With Prater as the only returning starter, there was some question as to how good Airline’s offensive line was going to be. The answer so far is very good.
“There were a lot people going into the season that looked at myself being the only returning offensive lineman and said the O-line’s going to be the weakness,” Prater said. “That’s simply not true.”
Meeks said Prater is a leader mostly by example.
“He’s not a real vocal guy,” he said. “The thing that’s great about that is when he chooses to voice his opinion or speak up everybody listens. And being obviously the tallest guy on the team, he’s kind of like a lightning rod. He handles it well. He’s a great leader. He speaks when he needs to. Otherwise he works as hard he possibly can.”
Prater said he learned how to be a leader from being around the seniors on Airline’s 2012 team that shared the District 1-5A championship and reached the quarterfinals of the playoffs.
“I look back on being around those guys and how they led — even some of the negative leaders,” he said. “I think you learn how to lead from negative leadership sometimes more often than positive. A lot of guys are too vocal. I’m not a guy who talks a lot anyway. I guess you could say I try to lead by example, do the right things. But I try to say something if something needs to be said.”
Prater has two things in abundance that offensive linemen need to be successful — size and strength. But those things by themselves are not enough.
“There are several things,” Meeks said. “Obviously his intelligence is one. One, he’s always where he is supposed to be. Two, he has really good feet. He’s very quick. The thing I think people are really starting to see now is how physical he plays. From whistle to whistle he has a really nasty demeanor on the field which, again, one of things is when you’re ever around him you’d never expect at all. He’s great kid. Between the whistles he plays the game very violently.”
And by violently Meeks, of course, doesn’t mean he’s a dirty player or out to hurt anybody. It just means he’s playing all-out physically.
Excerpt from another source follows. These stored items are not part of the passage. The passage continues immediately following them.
(* ===== verification/Triggers.v ===== *)
(** * What the database lets anybody change

    The guards that make the tables append only
    ([20260903124334_database_enforced_invariants.sql],
    [20260903135526_asset_registry.sql],
    [20260904055445_closable_accounts.sql]): which rows stay, which columns of
    them may change, whoever writes. That what each statement of package storage
    changes, when it succeeds, is what they admit, and so that no traffic, with
    neighbours held to the same guards, rewrites what was recorded. The
    statements of the model do not run these guards: that they would pass is
    shown of the tables around them. *)

From S2P Require Import Prelude Identifiers Text Posting Volumes Sha256 GoTime Transaction Codec Encoding Errors Schema Txn Locking Guards Moves Log Observer Commit Committed Book Chain Sample CommitSpec Invariant Read Revert Bulk MetadataOps Policy Closure Registry Recovery Refinement Service.

(** ** The guards *)

#[export] Instance transaction_row_eq_dec : EqDecision TransactionRow.
Proof. solve_decision. Defined.

#[export] Instance move_row_eq_dec : EqDecision MoveRow.
Proof. solve_decision. Defined.

#[export] Instance account_row_eq_dec : EqDecision AccountRow.
Proof. solve_decision. Defined.

(** [giro_only_change]: the rows are the same without the allowed columns,
    which [strip] blanks. *)
Definition giro_only_change {R} `{EqDecision R} (strip : R -> R) (old new : R) : res error unit :=
  when (negb (bool_decide (strip old = strip new))) (PgError restrictViolation).

(** [transactions_limited_change '{reverted_at,metadata}'] *)
Definition strip_transaction (r : TransactionRow) : TransactionRow :=
  {| timestamp := timestamp r; inserted_at := inserted_at r; reverted_at := None; reference := reference r;
     postings := postings r; tx_metadata := ∅; sources := sources r; destinations := destinations r;
     pc_volumes := pc_volumes r |}.

(** [moves_limited_change '{pcev_input,pcev_output}'] *)
Definition strip_move (r : MoveRow) : MoveRow :=
  {| seq := seq r; tx_id := tx_id r; move_key := move_key r; amount := amount r; is_source := is_source r;
     effective_date := effective_date r; move_inserted := move_inserted r; pcv := pcv r; pcev := NewVolumes |}.

(** [accounts_limited_change '{metadata,first_usage,updated_at,closed}'] *)
Definition strip_account (r : AccountRow) : AccountRow :=
  {| address_array := address_array r; metadata := ∅; first_usage := 0; insertion_date := insertion_date r;
     updated_at := 0; closed := false |}.

(** Rows of a table that are still there, each through its guard. *)
Definition kept {K R} `{Countable K} (guard : R -> R -> res error unit) (m m' : gmap K R) : Prop :=
  forall k r, m !! k = Some r -> exists r', m' !! k = Some r' /\ guard r r' = Ok tt.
“I think you have to,” Prater said. “Coach (Brian) Garrett, our line coach, he always tell us Teddy Roosevelt said ‘Speak softly and carry a big stick.’ It’s a violent sport. I’m not saying we’re trash talking anybody. We’re just doing our thing, but we’re out there to win too. It’s a fight every play.”
Prater is the son of Keith and Beth Prater. Keith, who works in the field of nuclear medicine at Christus Schumpert Highland, was a standout center at Southwood who went on to play for Air Force and Louisiana Tech.
When asked if he gets his size from his dad, Prater laughed and said he passed him up a few years ago. From the start of his sixth-grade year to the end Colton grew from 5-9 to 6-3.
His mother is lab director for Promise Hospital, which has locations in Shreveport and Bossier City.
Prater had offers from many colleges and made a visit to TCU last year, but he said Texas A&M is simply the right fit for him. He received the offer from A&M during spring practice.
On Sept. 12, he made his first visit to Kyle Field for the Aggies’ victory over Ball State.
“I think there’s no specific reason,” he said of choosing A&M. “We kind of checked off all the boxes that I was looking for. I saw a lot of other places. They might have had a good atmosphere, liked some of the coaches. But they didn’t necessarily check off all the boxes. A&M is just the full package.
“I trust the coaches there. People say don’t choose a place for the coaches, but I think that’s a lie. I don’t think the coaches that are there now — coach (Dave) Christensen, the offfensive line coach, and (head) coach (Kevin) Sumlin — I don’t that they’re planning on moving on any time soon.”